As the Allied forces tightened their grip on Germany, rather than giving up prisoners, the Nazis kept moving them to still-occupied German territories, resulting in massive overpopulations and quickly deteriorating conditions for the inmates, already barely hanging on.

Druillenec “only” spent ten days in Bergen-Belsen, but what he experienced there haunted him until his death.

Aftermath

After finally being freed, Druillenec spent five months in the hospital. The following explains the condition of his body and mind:

“His ailments included food poisoning with septicemia which led to a ‘perturbing unbalance of mind’. He also had acute dysentery, fluid in the lungs, and various skin diseases including scabies and impetigo. Malnutrition meant that his weight was about six stone (38kg) at the time of his liberation. Longer-term, Le Druillenec was left with a weakened constitution, and his heart and lungs were affected (he suffered a coronary thrombosis in 1961). He also suffered a complete loss of memory of his pre-war life”.

Harold spent a further six months in Horton Emergency Hospital in rehabilitation.

As mentioned above, he testified in the Bergen-Belsen Trials in October 1945, interrupting his rehabilitation to do so, and in 1946 and 1947 he bravely gave further testimony in the trials of Neuengamme and Banter Weg.

Josef Kramer, Camp Commandant, photographed in irons at Belsen before being removed to the POW cage at Celle. He was tried and executed for war crimes in December 1945. Kramer joined the Nazi Party in 1931 and worked in concentration camps from 1934 onwards. Kramer became Commandant at Belsen in December 1944, following a period in charge of the gas chambers at Auschwitz. (Image source: Public Domain).

His story was so important that at Christmas of 1945, he introduced the King’s Speech and an interview about his experiences was broadcast by the BBC.

The sleeve for the photo at the beginning of the article states that Harold is “making good headway under the rehabilitation treatment”, and though while he did return to teaching in 1949, he later had a mental breakdown in the 1950s.

He was asked many questions during the trials, but to the question “What was the atmosphere inside the hut?”, his answer truly sums up his inability to convey the true nature of what he had seen :

“I think I have told you sufficient to make you realize that the smell was abominable; in fact, it was the worst feature of The Belsen Camp.

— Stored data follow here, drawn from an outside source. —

Lemma room_for_run dd dm l cache s : cache_ok dd dm cache -> disk s = dd -> rooms (mem s) = rooms dm ->
  exists cache', room_for role l cache s = (s, Ok (first_of dd dm l, cache')) /\ cache_ok dd dm cache'.
Proof.
  intros Hc Hd Hm. unfold room_for. destruct (cached _ _ cache) as [r|] eqn:E.
  - rewrite (Hc l r E). by exists cache.
  - unfold mbind, M_bind. rewrite (first_room_run dd dm) by done. eexists. split; [done|]. intros l' r Hr.
    unfold cached in Hr. cbn [List.find fst snd] in Hr. destruct (Z.eqb_spec (l_tenant l) (l_tenant l')) as [E1|]; cbn [andb] in Hr; [|by apply Hc].
    destruct (Z.eqb_spec (l_room_type l) (l_room_type l')) as [E2|]; [|by apply Hc]. cbn in Hr. injection Hr as <-. by apply first_of_key.
Qed.

(** What becomes of a line. *)
Definition roomed_by (F : BookingLine -> option Z) (x l : BookingLine) : BookingLine :=
  match F l with Some r => if l_id x =? l_id l then set_l_room (Some r) x else x | None => x end.
Definition given_rooms (F : BookingLine -> option Z) (ls L : list BookingLine) : list BookingLine :=
  List.map (fun x => List.fold_left (roomed_by F) ls x) L.

Lemma assign_rooms_run dd dm ls cache n k s : cache_ok dd dm cache -> disk s = dd -> rooms (mem s) = rooms dm ->
  exists nk, assign_rooms role ls cache n k s = (set_mem (put_lines (given_rooms (first_of dd dm) ls (lines (mem s))) (mem s)) s, Ok nk).
Proof.
  revert cache n k s. induction ls as [|l ls IH]; intros cache n k s Hc Hd Hm; cbn [assign_rooms].
  - exists (n, k). cbn. unfold given_rooms. cbn. rewrite List.map_id. by destruct s as [? []].
  - unfold mbind at 1, M_bind at 1. destruct (room_for_run dd dm l cache s Hc Hd Hm) as (cache' & -> & Hc').
    destruct (first_of dd dm l) as [r|] eqn:E.
    + unfold mbind, M_bind, assign, orm. destruct (IH cache' (n + 1) k (set_mem (put_table (where_id (l_id l) (set_l_room (Some r)) (table (mem s))) (mem s)) s))
        as [nk Hrun]; [done|done|done|]. exists nk. rewrite Hrun.
      assert (Eg : given_rooms (first_of dd dm) (l :: ls) (lines (mem s)) =
                   given_rooms (first_of dd dm) ls (where_id (l_id l) (set_l_room (Some r)) (lines (mem s)))).
      { unfold given_rooms, where_id. rewrite List.map_map. apply List.map_ext. intros x. cbn [List.fold_left]. f_equal. unfold roomed_by. by rewrite E. }
      rewrite Eg. by destruct s as [? []].
    + destruct (IH cache' n (k + 1) s Hc' Hd Hm) as [nk Hrun]. exists nk. rewrite Hrun.
      assert (Eg : given_rooms (first_of dd dm) (l :: ls) (lines (mem s)) = given_rooms (first_of dd dm) ls (lines (mem s))).
      { unfold given_rooms. apply List.map_ext. intros x. cbn [List.fold_left]. f_equal. unfold roomed_by. by rewrite E. }
      by rewrite Eg.
Qed.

A night in those huts was something that maybe a man like Dante might describe, but I simply cannot put it into words”.

The total testimony of his horrific experiences in Bergen-Belsen is available here in the official Belsen trial transcripts.

One of only two British survivors of the Holocaust and the only British survivor of the Bergen-Belsen camp, he was given 1835 GBP as compensation for Nazi persecution.

Application for compensation for disablement resulting from nazi persecution (Original document). (Source: https://www.dailymail.co.uk).

Harold Druillenec passed away in 1985, at the age of 73. In 2008 a petition was made to call upon the British Prime Minister, to change the laws in the UK, so that under the British Honours System, an award could be given to a person posthumously. (This was primarily done to honor the legendary Major Frank Foley). This petition gained traction and in March 2009, MP Russell Brown secured 135 signatories.

On the 9th of March 2010, the UK government finally presented 27 people with the new award named Hero of the Holocaust”. 25 of these awards were presented posthumously.

Of the only 25 posthumous awards given, one each was bestowed upon Louisa Gould, Ivy Forster, and Harold Le Druillenec.

Parts of this fascinating story have now been made into a motion picture named “Another Mother’s Son”, featuring Ronan Keating as Harold Le Druillenec.

The young Russian pilot Feodor Polycarpovitch Burriy — aka “Bill” — survived. He ­returned to a heartful reunion with the other survivors on Jersey in 1995, for the 50th ­anniversary of the liberation, and died in 1998 at the age of 80.